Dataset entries

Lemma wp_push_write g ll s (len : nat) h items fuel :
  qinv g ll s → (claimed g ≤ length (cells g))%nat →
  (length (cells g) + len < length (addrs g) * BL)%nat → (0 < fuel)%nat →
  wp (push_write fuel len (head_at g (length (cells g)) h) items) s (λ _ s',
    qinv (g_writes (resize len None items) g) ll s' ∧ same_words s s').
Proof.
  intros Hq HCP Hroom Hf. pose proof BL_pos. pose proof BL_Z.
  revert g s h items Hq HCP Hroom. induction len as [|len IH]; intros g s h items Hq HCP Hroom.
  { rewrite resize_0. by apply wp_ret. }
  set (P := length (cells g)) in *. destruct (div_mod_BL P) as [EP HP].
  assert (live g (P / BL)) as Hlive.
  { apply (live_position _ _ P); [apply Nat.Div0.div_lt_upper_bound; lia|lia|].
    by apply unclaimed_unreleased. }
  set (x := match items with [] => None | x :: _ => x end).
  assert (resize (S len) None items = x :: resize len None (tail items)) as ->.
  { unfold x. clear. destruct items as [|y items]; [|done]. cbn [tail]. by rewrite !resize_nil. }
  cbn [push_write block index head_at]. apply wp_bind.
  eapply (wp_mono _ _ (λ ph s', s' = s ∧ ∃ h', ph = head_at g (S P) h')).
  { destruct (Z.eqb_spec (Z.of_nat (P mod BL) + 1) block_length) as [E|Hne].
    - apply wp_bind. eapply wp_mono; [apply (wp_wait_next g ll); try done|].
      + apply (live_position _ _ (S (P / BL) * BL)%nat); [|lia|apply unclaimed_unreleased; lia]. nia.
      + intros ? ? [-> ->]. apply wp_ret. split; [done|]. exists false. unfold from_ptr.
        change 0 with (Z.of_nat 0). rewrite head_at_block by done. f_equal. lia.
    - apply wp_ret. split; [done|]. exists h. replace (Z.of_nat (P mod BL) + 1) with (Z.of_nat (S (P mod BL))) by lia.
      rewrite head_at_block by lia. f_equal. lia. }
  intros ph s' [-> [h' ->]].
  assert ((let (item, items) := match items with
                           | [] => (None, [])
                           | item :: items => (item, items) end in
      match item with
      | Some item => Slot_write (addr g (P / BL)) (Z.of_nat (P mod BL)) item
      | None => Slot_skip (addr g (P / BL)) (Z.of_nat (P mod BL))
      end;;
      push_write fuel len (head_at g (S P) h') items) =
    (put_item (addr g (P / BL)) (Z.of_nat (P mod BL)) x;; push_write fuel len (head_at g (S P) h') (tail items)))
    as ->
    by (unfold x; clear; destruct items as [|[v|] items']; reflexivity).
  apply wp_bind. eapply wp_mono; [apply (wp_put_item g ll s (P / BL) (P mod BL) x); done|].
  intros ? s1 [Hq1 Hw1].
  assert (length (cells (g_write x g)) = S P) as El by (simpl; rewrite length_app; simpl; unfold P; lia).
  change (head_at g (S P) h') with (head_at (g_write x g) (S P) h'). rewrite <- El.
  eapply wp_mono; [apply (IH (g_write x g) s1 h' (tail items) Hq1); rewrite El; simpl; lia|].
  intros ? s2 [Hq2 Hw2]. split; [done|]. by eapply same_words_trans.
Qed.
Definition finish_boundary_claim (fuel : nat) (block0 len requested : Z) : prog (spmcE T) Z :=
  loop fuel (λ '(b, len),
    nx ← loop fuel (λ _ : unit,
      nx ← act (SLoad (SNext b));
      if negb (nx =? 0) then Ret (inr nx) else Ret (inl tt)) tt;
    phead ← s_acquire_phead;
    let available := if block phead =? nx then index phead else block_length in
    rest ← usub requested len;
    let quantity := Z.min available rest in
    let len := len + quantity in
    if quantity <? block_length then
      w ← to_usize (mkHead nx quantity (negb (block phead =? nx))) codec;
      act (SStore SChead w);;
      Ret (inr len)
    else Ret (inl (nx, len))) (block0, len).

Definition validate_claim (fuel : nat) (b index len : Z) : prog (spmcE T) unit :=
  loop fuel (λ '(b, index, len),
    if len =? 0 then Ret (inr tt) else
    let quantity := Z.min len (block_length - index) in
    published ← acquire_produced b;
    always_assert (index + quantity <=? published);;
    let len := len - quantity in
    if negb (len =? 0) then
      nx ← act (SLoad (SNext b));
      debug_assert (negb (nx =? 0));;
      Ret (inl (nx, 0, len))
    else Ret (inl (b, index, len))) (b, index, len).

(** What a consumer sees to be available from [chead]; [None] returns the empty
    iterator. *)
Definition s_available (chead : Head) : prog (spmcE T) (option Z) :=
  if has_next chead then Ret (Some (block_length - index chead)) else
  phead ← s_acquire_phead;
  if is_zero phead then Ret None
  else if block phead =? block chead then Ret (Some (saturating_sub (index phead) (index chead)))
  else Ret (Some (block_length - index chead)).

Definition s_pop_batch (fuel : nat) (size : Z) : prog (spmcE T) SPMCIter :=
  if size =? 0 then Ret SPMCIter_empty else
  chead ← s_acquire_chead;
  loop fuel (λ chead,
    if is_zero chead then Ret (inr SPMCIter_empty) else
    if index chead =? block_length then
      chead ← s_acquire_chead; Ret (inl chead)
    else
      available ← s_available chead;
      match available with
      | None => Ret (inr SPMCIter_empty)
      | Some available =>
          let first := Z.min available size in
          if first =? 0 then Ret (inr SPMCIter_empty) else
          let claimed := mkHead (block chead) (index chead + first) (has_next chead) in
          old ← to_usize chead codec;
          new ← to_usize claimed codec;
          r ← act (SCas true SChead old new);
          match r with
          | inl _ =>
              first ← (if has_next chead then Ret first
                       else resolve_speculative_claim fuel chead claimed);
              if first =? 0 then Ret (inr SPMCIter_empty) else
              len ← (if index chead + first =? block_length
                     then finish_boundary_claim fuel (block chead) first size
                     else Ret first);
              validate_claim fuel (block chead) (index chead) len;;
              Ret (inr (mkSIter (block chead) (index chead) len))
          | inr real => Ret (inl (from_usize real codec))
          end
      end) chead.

- **Instructions for the task**: Please set down each line of the records exactly as given.

- **Result of the exercise**:
Lemma wp_push_write g ll s (len : nat) h items fuel :
  qinv g ll s → (claimed g ≤ length (cells g))%nat →
  (length (cells g) + len < length (addrs g) * BL)%nat → (0 < fuel)%nat →
  wp (push_write fuel len (head_at g (length (cells g)) h) items) s (λ _ s',
    qinv (g_writes (resize len None items) g) ll s' ∧ same_words s s').
Proof.
  intros Hq HCP Hroom Hf. pose proof BL_pos. pose proof BL_Z.
  revert g s h items Hq HCP Hroom. induction len as [|len IH]; intros g s h items Hq HCP Hroom.
  { rewrite resize_0. by apply wp_ret. }
  set (P := length (cells g)) in *. destruct (div_mod_BL P) as [EP HP].
  assert (live g (P / BL)) as Hlive.
  { apply (live_position _ _ P); [apply Nat.Div0.div_lt_upper_bound; lia|lia|].
    by apply unclaimed_unreleased. }
  set (x := match items with [] => None | x :: _ => x end).
  assert (resize (S len) None items = x :: resize len None (tail items)) as ->.
  { unfold x. clear. destruct items as [|y items]; [|done]. cbn [tail]. by rewrite !resize_nil. }
  cbn [push_write block index head_at]. apply wp_bind.
  eapply (wp_mono _ _ (λ ph s', s' = s ∧ ∃ h', ph = head_at g (S P) h')).
  { destruct (Z.eqb_spec (Z.of_nat (P mod BL) + 1) block_length) as [E|Hne].
    - apply wp_bind. eapply wp_mono; [apply (wp_wait_next g ll); try done|].
      + apply (live_position _ _ (S (P / BL) * BL)%nat); [|lia|apply unclaimed_unreleased; lia]. nia.
      + intros ? ? [-> ->]. apply wp_ret. split; [done|]. exists false. unfold from_ptr.
        change 0 with (Z.of_nat 0). rewrite head_at_block by done. f_equal. lia.
    - apply wp_ret. split; [done|]. exists h. replace (Z.of_nat (P mod BL) + 1) with (Z.of_nat (S (P mod BL))) by lia.
      rewrite head_at_block by lia. f_equal. lia. }
  intros ph s' [-> [h' ->]].
  assert ((let (item, items) := match items with
                           | [] => (None, [])
                           | item :: items => (item, items) end in
      match item with
      | Some item => Slot_write (addr g (P / BL)) (Z.of_nat (P mod BL)) item
      | None => Slot_skip (addr g (P / BL)) (Z.of_nat (P mod BL))
      end;;
      push_write fuel len (head_at g (S P) h') items) =
    (put_item (addr g (P / BL)) (Z.of_nat (P mod BL)) x;; push_write fuel len (head_at g (S P) h') (tail items)))
    as ->
    by (unfold x; clear; destruct items as [|[v|] items']; reflexivity).
  apply wp_bind. eapply wp_mono; [apply (wp_put_item g ll s (P / BL) (P mod BL) x); done|].
  intros ? s1 [Hq1 Hw1].
  assert (length (cells (g_write x g)) = S P) as El by (simpl; rewrite length_app; simpl; unfold P; lia).
  change (head_at g (S P) h') with (head_at (g_write x g) (S P) h'). rewrite <- El.
  eapply wp_mono; [apply (IH (g_write x g) s1 h' (tail items) Hq1); rewrite El; simpl; lia|].
  intros ? s2 [Hq2 Hw2]. split; [done|]. by eapply same_words_trans.
Qed.
Definition finish_boundary_claim (fuel : nat) (block0 len requested : Z) : prog (spmcE T) Z :=
  loop fuel (λ '(b, len),
    nx ← loop fuel (λ _ : unit,
      nx ← act (SLoad (SNext b));
      if negb (nx =? 0) then Ret (inr nx) else Ret (inl tt)) tt;
    phead ← s_acquire_phead;
    let available := if block phead =? nx then index phead else block_length in
    rest ← usub requested len;
    let quantity := Z.min available rest in
    let len := len + quantity in
    if quantity <? block_length then
      w ← to_usize (mkHead nx quantity (negb (block phead =? nx))) codec;
      act (SStore SChead w);;
      Ret (inr len)
    else Ret (inl (nx, len))) (block0, len).

Definition validate_claim (fuel : nat) (b index len : Z) : prog (spmcE T) unit :=
  loop fuel (λ '(b, index, len),
    if len =? 0 then Ret (inr tt) else
    let quantity := Z.min len (block_length - index) in
    published ← acquire_produced b;
    always_assert (index + quantity <=? published);;
    let len := len - quantity in
    if negb (len =? 0) then
      nx ← act (SLoad (SNext b));
      debug_assert (negb (nx =? 0));;
      Ret (inl (nx, 0, len))
    else Ret (inl (b, index, len))) (b, index, len).

(** What a consumer sees to be available from [chead]; [None] returns the empty
    iterator. *)
Definition s_available (chead : Head) : prog (spmcE T) (option Z) :=
  if has_next chead then Ret (Some (block_length - index chead)) else
  phead ← s_acquire_phead;
  if is_zero phead then Ret None
  else if block phead =? block chead then Ret (Some (saturating_sub (index phead) (index chead)))
  else Ret (Some (block_length - index chead)).

Definition s_pop_batch (fuel : nat) (size : Z) : prog (spmcE T) SPMCIter :=
  if size =? 0 then Ret SPMCIter_empty else
  chead ← s_acquire_chead;
  loop fuel (λ chead,
    if is_zero chead then Ret (inr SPMCIter_empty) else
    if index chead =? block_length then
      chead ← s_acquire_chead; Ret (inl chead)
    else
      available ← s_available chead;
      match available with
      | None => Ret (inr SPMCIter_empty)
      | Some available =>
          let first := Z.min available size in
          if first =? 0 then Ret (inr SPMCIter_empty) else
          let claimed := mkHead (block chead) (index chead + first) (has_next chead) in
          old ← to_usize chead codec;
          new ← to_usize claimed codec;
          r ← act (SCas true SChead old new);
          match r with
          | inl _ =>
              first ← (if has_next chead then Ret first
                       else resolve_speculative_claim fuel chead claimed);
              if first =? 0 then Ret (inr SPMCIter_empty) else
              len ← (if index chead + first =? block_length
                     then finish_boundary_claim fuel (block chead) first size
                     else Ret first);
              validate_claim fuel (block chead) (index chead) len;;
              Ret (inr (mkSIter (block chead) (index chead) len))
          | inr real => Ret (inl (from_usize real codec))
          end
      end) chead.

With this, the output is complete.